If the setup seems outlandish, it probably is--but while Peanuts is filled with endless imagination, the gang’s adventures are rooted in everyday life. The classic four square panels of Charlie Brown being miserable are often the most rewarding. Schulz’s trademark “Good grief!” is used in abundance, as Schulz manages to find the richest humor in the gang’s exasperation, existential crises, to nobly hopeless shenanigans--Lucy’s determination to count all the world’s raindrops, for example, where no one has gone before!

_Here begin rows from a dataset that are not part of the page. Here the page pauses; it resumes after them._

(** * FINTARA letter-of-credit engine: a shallow embedding and its properties

    The development follows the JavaScript sources: [lc-generator.js]
    (validator, clause composer, fee calculator, amount in words) and the
    server module holding the rule engine [lcDecision], the MT700 renderer
    [generateMT700] and the discrepancy examiner [runDiscrepancyCheck].

    JavaScript numbers are IEEE-754 binary64 values; they are modelled by the
    primitive floats, whose operations are specified by [SpecFloat]. *)

From Stdlib Require Import ZArith QArith Qround Lia Bool List Ascii String.
From Stdlib Require Import DecimalString Floats.
From stdpp Require Import base option gmap strings.
Import ListNotations.
(* ================================================================== *)
(** * A card to try things on *)
(* ================================================================== *)

Module Example.

Import JS ResultCard.

(** A host in UTC whose parser knows no format but the one decoded above
    and whose case tables leave everything else alone. *)
Definition utc : Z -> Z := fun _ => 0%Z.
(** Hosts fourteen hours ahead of UTC and eleven hours behind it. *)
Definition east14 : Z -> Z := fun _ => 50400000%Z.
Definition west11 : Z -> Z := fun _ => (-39600000)%Z.
Definition no_host_parse : str -> option Z := fun _ => None.
Definition plain_upper : str -> str := fun s => s.
Definition api : str := lit "https://api.example".

Definition march : SearchResult :=
  mkSearchResult (lit "abc123") (lit "Full Council Meeting - March")
    (lit "the [budget] was agreed") (lit "2024-03-05T10:00:00Z")
    (lit "00:10:00") (lit "https://video.example/1") (lit "council").

(** The same meeting with a date that does not parse and a title of
    punctuation only. *)
Definition undated : SearchResult :=
  mkSearchResult (lit "abc123") (lit "?!") (lit "no brackets")
    (lit "some day") (lit "00:10:00") (lit "https://video.example/1")
    (lit "council").

Definition transcript : Web.bytes := [72; 105; 10]%N.

Definition online : Web.Browser :=
  Web.mkBrowser (fun _ => Web.Response 200 transcript) [] 0 [] [].

Definition offline : Web.Browser :=
  Web.mkBrowser (fun _ => Web.NoResponse) [] 0 [] [].

Definition card (r : SearchResult) (b : Web.Browser) : Machine :=
  mkMachine (mkComponent r) b.

Definition run : M unit := downloadTranscript api utc no_host_parse plain_upper.

End Example.

(* ================================================================== *)
(** * Shapes of input, and repeated runs *)
(* ================================================================== *)

Module Shapes.

Import JS ResultCard.

(** ** Marked text

    A snippet as a search back end marks it: stretches of plain text and
    bracketed stretches, one after the other. *)
Inductive segment :=
  | Plain (s : str)
  | Hit (s : str).

Definition marked_segment (g : segment) : str :=
  match g with
  | Plain s => s
  | Hit s => open_bracket :: s ++ [close_bracket]
  end.

Definition marked (segs : list segment) : str := flat_map marked_segment segs.

(** The same text with each bracketed stretch in the highlight span. *)
Definition span_segment (g : segment) : str :=
  match g with
  | Plain s => s
  | Hit s => span_open ++ s ++ span_close
  end.

Definition spans (segs : list segment) : str := flat_map span_segment segs.

Definition no_unit (c : unit16) (s : str) : bool :=
  forallb (fun x => negb (unit_eqb x c)) s.

(** Plain text that opens no bracket; a bracketed stretch on one line that
    closes none. *)
Definition well_marked_segment (g : segment) : bool :=
  match g with
  | Plain s => no_unit open_bracket s
  | Hit s => no_unit close_bracket s && forallb dot s
  end.

Definition well_marked (segs : list segment) : bool :=
  forallb well_marked_segment segs.

(** ** The start of a string

    The part of [s] before its ([k]+1)-th U+0020; all of it if it has no
    more than [k]. *)
Fixpoint upto_space (k : nat) (s : str) : str :=
  match s with
  | [] => []
  | c :: s' =>
      if unit_eqb c space then
        match k with
        | O => []
        | S k' => c :: upto_space k' s'
        end
      else c :: upto_space k s'
  end.

Definition not_space (c : unit16) : bool := negb (unit_eqb c space).

(** A unit that a file name made of letters, digits and hyphens holds. *)
Definition digit_or_hyphen (c : unit16) : bool :=
  isDigit c || unit_eqb c 45%N.

(** ** Clicking again

    [n] runs of a method, one after the other. *)
Fixpoint runs (n : nat) (c : M unit) (m : Machine) : Machine :=
  match n with
  | O => m
  | S k => runs k c (snd (c m))
  end.

(** A page that already holds an object URL and an anchor of its own. *)
Definition busy : Web.Browser :=
  Web.mkBrowser (fun _ => Web.Response 200 Example.transcript)
    [(lit "blob:other", [1%N; 2%N])] 0
    [Web.mkAnchor (Some (lit "https://elsewhere.example")) None] [].

End Shapes.

(* ================================================================== *)
(** * The Vuetify plugin (plugins/vuetify.js) *)
(* ================================================================== *)

Module Plugin.

Import JS.

(** An object: its own properties in the order they were made. *)
Definition object (V : Type) := list (str * V).

Fixpoint get (V : Type) (k : str) (o : object V) : option V :=
  match o with
  | [] => None
  | (k', v) :: o' => if str_eqb k' k then Some v else get k o'
  end.

(** [o[k] = v]: an own property keeps its place, a new one goes last. *)
Fixpoint set (V : Type) (k : str) (v : V) (o : object V) : object V :=
  match o with
  | [] => [(k, v)]
  | (k', v') :: o' =>
      if str_eqb k' k then (k', v) :: o' else (k', v') :: set k v o'
  end.

(** [{ ...o }]: the properties of [o], copied one by one into a new
    object. *)
Definition spread (V : Type) (o : object V) : object V :=
  fold_left (fun acc kv => set (fst kv) (snd kv) acc) o [].

Definition keys (V : Type) (o : object V) : list str := map fst o.

Section Options.

(** An icon as the icon sets give it, and a set of icons. *)
Variable Icon : Type.
Variable IconSet : Type.
Variable Component : Type.

(** The imports of the module. *)
Variable aliases : object Icon.
Variable mdi : IconSet.
Variable mdiVideo : Icon.
Variable mdiDownload : Icon.
Variable VDateInput : Component.

Record IconOptions := mkIconOptions {
  defaultSet : str;
  icon_aliases : object Icon;
  sets : object IconSet
}.

Record ThemeOptions := mkThemeOptions {
  defaultTheme : str
}.

Record VuetifyOptions := mkVuetifyOptions {
  icons : IconOptions;
  theme : ThemeOptions;
  components : object Component
}.

(** The argument of [createVuetify]. *)
Definition options : VuetifyOptions :=
  mkVuetifyOptions
    (mkIconOptions (lit "mdi")
       (set (lit "mdiDownload") mdiDownload
          (set (lit "mdiVideo") mdiVideo (spread aliases)))
       [(lit "mdi", mdi)])
    (mkThemeOptions (lit "dark"))
    [(lit "VDateInput", VDateInput)].

End Options.

(** Two aliases to try the options on, icons being numbers. *)
Definition sample_aliases : object nat := [(lit "close", 1); (lit "menu", 2)].

(** The icons that the buttons of the card name (prepend-icon). *)
Definition card_icons : list str := [lit "$mdiVideo"; lit "$mdiDownload"].

(** The alias that an icon name with a leading dollar sign stands for. *)
Definition alias_of (icon : str) : str := slice_from 1 icon.

End Plugin.

Unset Implicit Arguments.

(* ================================================================== *)
(** * Strings and patterns: lemmas *)
(* ================================================================== *)

Module StringFacts.

Import JS.

Lemma unit_eqb_eq (a b : unit16) : unit_eqb a b = true <-> a = b.
Proof. apply N.eqb_eq. Qed.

Schulz is brilliant in his ability to create complete characters. Charlie Brown might only be eight years old, but his struggles are universal. From battling a kite-eating tree, to mustering the courage to say hello to the Little Red-Haired Girl during lunch, Charlie Brown has done it all. We are shown characters that are full of layers: at times laughably self-pitying, other times maddeningly endearing. It’s impossible not to see ourselves in them. While Schulz’s humor is subtle, there’s nothing trashy about it. His versatile art never fails to bring a smile to your face. Though, as Linus would say, “I’m not your sweet babboo!”